__Records from a collection__
--------------------------------
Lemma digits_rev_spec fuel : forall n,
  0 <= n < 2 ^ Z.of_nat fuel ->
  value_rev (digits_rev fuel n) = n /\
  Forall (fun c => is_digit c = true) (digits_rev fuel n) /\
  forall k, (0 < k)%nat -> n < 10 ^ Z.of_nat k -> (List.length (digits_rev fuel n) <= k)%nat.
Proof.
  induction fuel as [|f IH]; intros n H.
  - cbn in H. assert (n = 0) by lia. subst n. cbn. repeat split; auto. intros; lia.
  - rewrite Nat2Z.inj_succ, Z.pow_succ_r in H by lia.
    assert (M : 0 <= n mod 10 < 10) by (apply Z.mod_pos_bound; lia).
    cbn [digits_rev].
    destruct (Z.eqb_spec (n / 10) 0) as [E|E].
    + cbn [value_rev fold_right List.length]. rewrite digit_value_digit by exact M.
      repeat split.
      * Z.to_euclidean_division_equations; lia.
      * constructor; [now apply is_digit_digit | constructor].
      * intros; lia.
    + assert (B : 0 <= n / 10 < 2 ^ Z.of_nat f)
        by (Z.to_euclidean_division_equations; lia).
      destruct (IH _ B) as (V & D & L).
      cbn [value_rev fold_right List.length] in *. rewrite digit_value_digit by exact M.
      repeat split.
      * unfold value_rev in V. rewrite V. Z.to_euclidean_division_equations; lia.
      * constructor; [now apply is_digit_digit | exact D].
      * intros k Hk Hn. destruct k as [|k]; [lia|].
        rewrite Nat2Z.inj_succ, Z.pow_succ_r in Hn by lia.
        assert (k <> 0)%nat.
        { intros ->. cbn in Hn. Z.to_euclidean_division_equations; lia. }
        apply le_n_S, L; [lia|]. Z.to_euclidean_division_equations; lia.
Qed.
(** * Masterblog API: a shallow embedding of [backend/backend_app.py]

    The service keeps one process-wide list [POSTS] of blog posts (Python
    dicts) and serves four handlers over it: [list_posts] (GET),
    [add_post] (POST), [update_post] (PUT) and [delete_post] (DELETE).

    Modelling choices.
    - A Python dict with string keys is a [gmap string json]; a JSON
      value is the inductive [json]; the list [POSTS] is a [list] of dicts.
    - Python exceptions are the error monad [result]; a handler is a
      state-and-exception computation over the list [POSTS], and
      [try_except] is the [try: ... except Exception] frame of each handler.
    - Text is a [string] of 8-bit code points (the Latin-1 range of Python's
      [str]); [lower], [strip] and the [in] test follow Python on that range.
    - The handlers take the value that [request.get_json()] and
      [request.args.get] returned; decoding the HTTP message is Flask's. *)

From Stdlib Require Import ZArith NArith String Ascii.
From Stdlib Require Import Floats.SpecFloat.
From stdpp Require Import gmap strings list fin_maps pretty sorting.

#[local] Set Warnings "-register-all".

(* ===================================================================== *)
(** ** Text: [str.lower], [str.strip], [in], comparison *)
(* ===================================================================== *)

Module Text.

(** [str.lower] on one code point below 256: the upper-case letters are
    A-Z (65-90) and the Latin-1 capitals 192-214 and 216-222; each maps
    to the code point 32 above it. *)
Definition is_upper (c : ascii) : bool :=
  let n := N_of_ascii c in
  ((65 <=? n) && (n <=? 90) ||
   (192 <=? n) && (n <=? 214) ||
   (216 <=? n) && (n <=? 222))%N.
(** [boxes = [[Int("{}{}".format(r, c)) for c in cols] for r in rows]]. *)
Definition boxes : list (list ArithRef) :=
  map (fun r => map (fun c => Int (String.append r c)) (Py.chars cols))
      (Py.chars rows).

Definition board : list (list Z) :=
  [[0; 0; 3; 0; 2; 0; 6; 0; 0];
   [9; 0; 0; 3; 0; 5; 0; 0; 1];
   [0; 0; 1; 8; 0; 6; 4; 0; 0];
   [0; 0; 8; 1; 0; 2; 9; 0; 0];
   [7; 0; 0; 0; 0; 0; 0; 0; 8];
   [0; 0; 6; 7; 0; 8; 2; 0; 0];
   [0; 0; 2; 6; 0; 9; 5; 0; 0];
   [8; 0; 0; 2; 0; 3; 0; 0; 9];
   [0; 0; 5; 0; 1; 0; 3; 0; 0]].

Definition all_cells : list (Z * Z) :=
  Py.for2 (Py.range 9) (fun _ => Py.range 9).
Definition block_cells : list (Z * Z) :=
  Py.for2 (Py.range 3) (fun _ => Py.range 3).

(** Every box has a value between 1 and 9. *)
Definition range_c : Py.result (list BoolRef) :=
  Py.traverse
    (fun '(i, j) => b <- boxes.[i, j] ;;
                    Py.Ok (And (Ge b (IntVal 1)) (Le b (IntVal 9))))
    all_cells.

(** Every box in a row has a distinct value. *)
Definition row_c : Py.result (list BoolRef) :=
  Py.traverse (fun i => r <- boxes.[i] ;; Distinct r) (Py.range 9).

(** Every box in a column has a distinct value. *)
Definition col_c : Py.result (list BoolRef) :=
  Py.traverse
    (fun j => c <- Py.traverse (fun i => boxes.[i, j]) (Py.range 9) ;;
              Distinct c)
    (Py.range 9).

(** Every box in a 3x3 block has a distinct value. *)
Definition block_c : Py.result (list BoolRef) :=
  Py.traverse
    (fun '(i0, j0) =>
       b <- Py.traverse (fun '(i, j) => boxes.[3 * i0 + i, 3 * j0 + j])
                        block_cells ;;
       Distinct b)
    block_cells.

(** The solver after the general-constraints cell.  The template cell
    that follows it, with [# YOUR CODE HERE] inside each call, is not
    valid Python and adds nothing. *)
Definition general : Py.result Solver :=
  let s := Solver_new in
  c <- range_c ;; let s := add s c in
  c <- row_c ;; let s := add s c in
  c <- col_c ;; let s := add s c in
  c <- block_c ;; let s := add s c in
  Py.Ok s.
--------------------------------
__EXERCISE AIM__
Reproduce all of the records, keeping every character unchanged.

__RESPONSE__
Lemma digits_rev_spec fuel : forall n,
  0 <= n < 2 ^ Z.of_nat fuel ->
  value_rev (digits_rev fuel n) = n /\
  Forall (fun c => is_digit c = true) (digits_rev fuel n) /\
  forall k, (0 < k)%nat -> n < 10 ^ Z.of_nat k -> (List.length (digits_rev fuel n) <= k)%nat.
Proof.
  induction fuel as [|f IH]; intros n H.
  - cbn in H. assert (n = 0) by lia. subst n. cbn. repeat split; auto. intros; lia.
  - rewrite Nat2Z.inj_succ, Z.pow_succ_r in H by lia.
    assert (M : 0 <= n mod 10 < 10) by (apply Z.mod_pos_bound; lia).
    cbn [digits_rev].
    destruct (Z.eqb_spec (n / 10) 0) as [E|E].
    + cbn [value_rev fold_right List.length]. rewrite digit_value_digit by exact M.
      repeat split.
      * Z.to_euclidean_division_equations; lia.
      * constructor; [now apply is_digit_digit | constructor].
      * intros; lia.
    + assert (B : 0 <= n / 10 < 2 ^ Z.of_nat f)
        by (Z.to_euclidean_division_equations; lia).
      destruct (IH _ B) as (V & D & L).
      cbn [value_rev fold_right List.length] in *. rewrite digit_value_digit by exact M.
      repeat split.
      * unfold value_rev in V. rewrite V. Z.to_euclidean_division_equations; lia.
      * constructor; [now apply is_digit_digit | exact D].
      * intros k Hk Hn. destruct k as [|k]; [lia|].
        rewrite Nat2Z.inj_succ, Z.pow_succ_r in Hn by lia.
        assert (k <> 0)%nat.
        { intros ->. cbn in Hn. Z.to_euclidean_division_equations; lia. }
        apply le_n_S, L; [lia|]. Z.to_euclidean_division_equations; lia.
Qed.
(** * Masterblog API: a shallow embedding of [backend/backend_app.py]

    The service keeps one process-wide list [POSTS] of blog posts (Python
    dicts) and serves four handlers over it: [list_posts] (GET),
    [add_post] (POST), [update_post] (PUT) and [delete_post] (DELETE).

    Modelling choices.
    - A Python dict with string keys is a [gmap string json]; a JSON
      value is the inductive [json]; the list [POSTS] is a [list] of dicts.
    - Python exceptions are the error monad [result]; a handler is a
      state-and-exception computation over the list [POSTS], and
      [try_except] is the [try: ... except Exception] frame of each handler.
    - Text is a [string] of 8-bit code points (the Latin-1 range of Python's
      [str]); [lower], [strip] and the [in] test follow Python on that range.
    - The handlers take the value that [request.get_json()] and
      [request.args.get] returned; decoding the HTTP message is Flask's. *)

From Stdlib Require Import ZArith NArith String Ascii.
From Stdlib Require Import Floats.SpecFloat.
From stdpp Require Import gmap strings list fin_maps pretty sorting.

#[local] Set Warnings "-register-all".

(* ===================================================================== *)
(** ** Text: [str.lower], [str.strip], [in], comparison *)
(* ===================================================================== *)

Module Text.

(** [str.lower] on one code point below 256: the upper-case letters are
    A-Z (65-90) and the Latin-1 capitals 192-214 and 216-222; each maps
    to the code point 32 above it. *)
Definition is_upper (c : ascii) : bool :=
  let n := N_of_ascii c in
  ((65 <=? n) && (n <=? 90) ||
   (192 <=? n) && (n <=? 214) ||
   (216 <=? n) && (n <=? 222))%N.
(** [boxes = [[Int("{}{}".format(r, c)) for c in cols] for r in rows]]. *)
Definition boxes : list (list ArithRef) :=
  map (fun r => map (fun c => Int (String.append r c)) (Py.chars cols))
      (Py.chars rows).

Definition board : list (list Z) :=
  [[0; 0; 3; 0; 2; 0; 6; 0; 0];
   [9; 0; 0; 3; 0; 5; 0; 0; 1];
   [0; 0; 1; 8; 0; 6; 4; 0; 0];
   [0; 0; 8; 1; 0; 2; 9; 0; 0];
   [7; 0; 0; 0; 0; 0; 0; 0; 8];
   [0; 0; 6; 7; 0; 8; 2; 0; 0];
   [0; 0; 2; 6; 0; 9; 5; 0; 0];
   [8; 0; 0; 2; 0; 3; 0; 0; 9];
   [0; 0; 5; 0; 1; 0; 3; 0; 0]].

Definition all_cells : list (Z * Z) :=
  Py.for2 (Py.range 9) (fun _ => Py.range 9).
Definition block_cells : list (Z * Z) :=
  Py.for2 (Py.range 3) (fun _ => Py.range 3).

(** Every box has a value between 1 and 9. *)
Definition range_c : Py.result (list BoolRef) :=
  Py.traverse
    (fun '(i, j) => b <- boxes.[i, j] ;;
                    Py.Ok (And (Ge b (IntVal 1)) (Le b (IntVal 9))))
    all_cells.

(** Every box in a row has a distinct value. *)
Definition row_c : Py.result (list BoolRef) :=
  Py.traverse (fun i => r <- boxes.[i] ;; Distinct r) (Py.range 9).

(** Every box in a column has a distinct value. *)
Definition col_c : Py.result (list BoolRef) :=
  Py.traverse
    (fun j => c <- Py.traverse (fun i => boxes.[i, j]) (Py.range 9) ;;
              Distinct c)
    (Py.range 9).

(** Every box in a 3x3 block has a distinct value. *)
Definition block_c : Py.result (list BoolRef) :=
  Py.traverse
    (fun '(i0, j0) =>
       b <- Py.traverse (fun '(i, j) => boxes.[3 * i0 + i, 3 * j0 + j])
                        block_cells ;;
       Distinct b)
    block_cells.

(** The solver after the general-constraints cell.  The template cell
    that follows it, with [# YOUR CODE HERE] inside each call, is not
    valid Python and adds nothing. *)
Definition general : Py.result Solver :=
  let s := Solver_new in
  c <- range_c ;; let s := add s c in
  c <- row_c ;; let s := add s c in
  c <- col_c ;; let s := add s c in
  c <- block_c ;; let s := add s c in
  Py.Ok s.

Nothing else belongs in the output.